On July 22, former Republican Congressman Tom Tancredo wrote an op-ed in the Washington Times in which he called for the impeachment of President Barack Obama for violating his oath in office, betraying the Constitution and being black. (Okay, the latter is just a guess. But this is Tom Tancredo, so go figure.)
Six days later, Michele Bachmann (R-MN) refused to back away from calls for impeachment. "I think clearly the president isn't acting out of the best interests of what would be good for people's safety and good for our economy," she trumpeted, missing the simple, grade school fact that "not acting out of the best interests" isn't yet an impeachable offense, eluding the sole standard of being a high crime and misdemeanor. However, given that she previously urged an armed uprising, the congresswoman did demonstrate once again that an ability to "think clearly" is not her strong suit.
No matter. Impeach Obama is the cry. And it can be seen on signs in "Tea Party" rallies across the country, as well.
"Miss Me Yet?" is another sign that Republicans have sprouted across the country, peppered with the cheery face of George W. Bush. Such billboards were referred to with glowing pleasure by Sarah Palin, the former half-term Republican governor, in her speech at the Susan B. Anthony List on May 14. Indeed, Sen. John Cornyn (R-TX), chair of the National Republican Senatorial Committee, told a C-SPAN audience similarly, "I think a lot of people are looking back with a little -- with more fondness on President Bush's administration, and I think history will treat him well." (Note: the people looking back fondly are known as "far-right Republicans." And masochists. And the only history books treating him well are those new, re-edited ones in Texas, but only when making comparison to Attila the Hun.)
Still, since Mr. Cornyn is responsible for recruiting GOP senatorial candidates, no doubt finding people willing to campaign on a "fondness for George W. Bush" will be the priority in his efforts.
And given Ms. Bachmann's chairmanship of the House Tea Party Caucus, and Ms. Palin's pre-eminent visibility among Republican spokespeople, no doubt this fondness for George W. Bush and a hint of impeachment will grow further as a call among Republicans this fall.
Perhaps the "Tea Party" will make it its standard. Perhaps they'll even include a fondness for Dick Cheney.
Ah, if only pompous posturing matched reality.
It was with much amusement, you see, when a news story broke last week that Mr. Bush's memoir appears scheduled to be released around the November elections - and Republicans have reacted with horror.
As Matt Latimer of the Daily Beast reported, while "those most closely tied to the Bush regime" like seeing the book published for the mid-term election, "that has not stopped some Republicans, traumatized over the last two election cycles from fearing the worst." Indeed, one former Bush aide called it "Monumentally bad timing." A well-known right-wing columnist called it "Selfish and stupid." And a prominent conservative compared the public relations nightmare to the recent LeBron James PR debacle.
That's the thing, you understand: calling for Barack Obama's impeachment and swaggering around about how wonderful George W. Bush was is one thing.

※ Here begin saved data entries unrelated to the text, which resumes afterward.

Lemma async_init_run key base chain g timeout net :
  run (AsyncProofGate.__init__ key base chain g timeout) net =
  if String.eqb key EmptyString then (Raise missing_api_key, [])
  else if String.prefix "pg_" key then
    match httpx_rejects net key base timeout with
    | Some e => (Raise e, [])
    | None =>
        (Return {| AsyncProofGate.config := built_config key base chain g timeout;
                   AsyncProofGate._client :=
                     built_session AsyncClient key base timeout |},
         [Opened (built_session AsyncClient key base timeout)])
    end
  else (Raise invalid_api_key, []).
Proof.
  unfold AsyncProofGate.__init__. cbv zeta.
  destruct (String.eqb key EmptyString); [reflexivity |].
  destruct (String.prefix "pg_" key); [| reflexivity].
  cbn [negb]. rewrite run_bind. unfold run at 1, httpx_new, httpx_rejects.
  destruct (client_error net _ _ _); reflexivity.
Qed.

Lemma prefixed_key_not_empty key :
  String.prefix "pg_" key = true -> String.eqb key EmptyString = false.
Proof. destruct key; [discriminate | reflexivity]. Qed.

(** The clients of the examples are the ones the constructors build. *)
Lemma example_clients_built (net : network) :
  httpx_rejects net "pg_test" None None = None ->
  run (ProofGate.__init__ "pg_test" None None None None) net
  = (Return demo_sync, [Opened (demo_session Client)])
  /\ run (AsyncProofGate.__init__ "pg_test" None None None None) net
     = (Return demo_async, [Opened (demo_session AsyncClient)])
  /\ run (ProofGate.__init__ "pg_test" None None (Some "gr_default") None) net
     = (Return guarded_sync, [Opened (demo_session Client)])
  /\ run (AsyncProofGate.__init__ "pg_test" None None (Some "gr_default") None) net
     = (Return guarded_async, [Opened (demo_session AsyncClient)])
  /\ run (ProofGate.__init__ "pg_test" None (Some 8453) None None) net
     = (Return signer_client, [Opened (demo_session Client)]).
Proof.
  intros Hacc. rewrite !sync_init_run, !async_init_run, Hacc.
  repeat split.
Qed.

(** C3, as the code has it.  Both constructors: with an empty [api_key],
    or one that does not start with [pg_], the constructor raises a
    [ProofGateError] (code [MISSING_API_KEY] for the empty key,
    [INVALID_API_KEY] otherwise) and has performed no event at all: no
    HTTP session opened, no request sent.  With a key that starts with
    [pg_] the constructor goes on to create the httpx session, and httpx
    has checks of its own: when httpx raises -- [InvalidURL] for a base
    URL it cannot parse, [UnicodeEncodeError] for a key with a character
    outside ASCII, which no header can carry -- that exception comes out
    of the constructor, no session exists and nothing was sent; and for a
    key with a character outside ASCII httpx does raise.  When httpx
    accepts the arguments, the constructor does not raise: it returns a
    client, having opened its session and sent nothing. *)
Theorem constructor_checks_api_key key base chain g timeout (net : network) :
  (key = EmptyString \/ String.prefix "pg_" key = false ->
   let e := if String.eqb key EmptyString then missing_api_key
            else invalid_api_key in
   run (ProofGate.__init__ key base chain g timeout) net = (Raise e, [])
   /\ run (AsyncProofGate.__init__ key base chain g timeout) net = (Raise e, [])
   /\ exists pe, e = ProofGateError_ pe)
  /\
  (String.prefix "pg_" key = true ->
   (forall e, httpx_rejects net key base timeout = Some e ->
      run (ProofGate.__init__ key base chain g timeout) net = (Raise e, [])
      /\ run (AsyncProofGate.__init__ key base chain g timeout) net
         = (Raise e, []))
   /\
   (isascii key = false ->
      exists e,
        run (ProofGate.__init__ key base chain g timeout) net = (Raise e, [])
        /\ run (AsyncProofGate.__init__ key base chain g timeout) net
           = (Raise e, []))
   /\
   (httpx_rejects net key base timeout = None ->
      (exists pg, run (ProofGate.__init__ key base chain g timeout) net
                  = (Return pg, [Opened (ProofGate._client pg)])) /\
      (exists pg, run (AsyncProofGate.__init__ key base chain g timeout) net
                  = (Return pg, [Opened (AsyncProofGate._client pg)])))).
Proof.
  rewrite sync_init_run, async_init_run. split.
  - intros Hbad. cbv zeta. destruct (String.eqb key EmptyString) eqn:Hempty.
    + repeat split. eexists. reflexivity.
    + destruct Hbad as [-> | ->]; [discriminate Hempty |].
      repeat split. eexists. reflexivity.
  - intros Hpre.
    rewrite (prefixed_key_not_empty key Hpre), Hpre. split; [| split].
    + intros e ->. split; reflexivity.
    + intros Hkey.
      pose proof (non_ascii_key_rejected net key base timeout Hkey) as Hrej.
      destruct (httpx_rejects net key base timeout) as [e |];
        [| exfalso; apply Hrej; reflexivity].
      exists e. split; reflexivity.
    + intros ->. split.
      * exists {| ProofGate.config := built_config key base chain g timeout;
                  ProofGate._client := built_session Client key base timeout |}.
        reflexivity.
      * exists {| AsyncProofGate.config := built_config key base chain g timeout;
                  AsyncProofGate._client :=
                    built_session AsyncClient key base timeout |}.
        reflexivity.
Qed.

Standing by that bumptious strut and putting substance to those words is another.
After all, this is same president who Republicans didn't even want to appear in person at the Republican National Convention. Who Republican candidates didn't want campaigning with them. Whose approval before leaving office was a breathtakingly-low 20% -- a 71-point plummet from his high of 91% because planes crashed into a building.
And now Republicans are terrified about him merely releasing his memoirs.
Reminding the public how much they hated him by the end of his term. Reminding the public of all his disastrously-failed policies they'd hoped to pin on Barack Obama. Reminding the public how the economy crashed under George Bush, how unemployment skyrocketed under George Bush, how the unprovoked Iraq War began under George Bush from a lie, how the Afghan War was started and virtually abandoned by George Bush. How George Bush was warned about Hurricane Katrina and ignored it. How George Bush sat reading My Pet Goat after America was attacked. How the budget deficit under George Bush went from a $128 billion surplus to a $482 billion deficit. How under George Bush the national debt doubled to $11 trillion. How the $700 billion TARP payments were made by George Bush. How warrantless wiretapping, access to private emails and the removal of civil rights were all perpetrated by George Bush.
And the Republicans want to dance around that we should all miss George Bush. And that Barack Obama is the president who should be impeached. We all look forward to Republicans putting their money where their mouths are.
I can't wait to see the Republicans sidling up to George W. Bush on his national book tour before the November elections. All those Republicans who once embraced George W. Bush, insisting he could do no wrong, who enabled him for two terms. I can't wait to see Republicans standing by George Bush before the elections, explaining why Barack Obama should be impeached and then hugging George Bush and proclaiming how much they miss him. And Dick Cheney, too.
Please. We can only hope.
In the words of George Bush himself, Bring It On.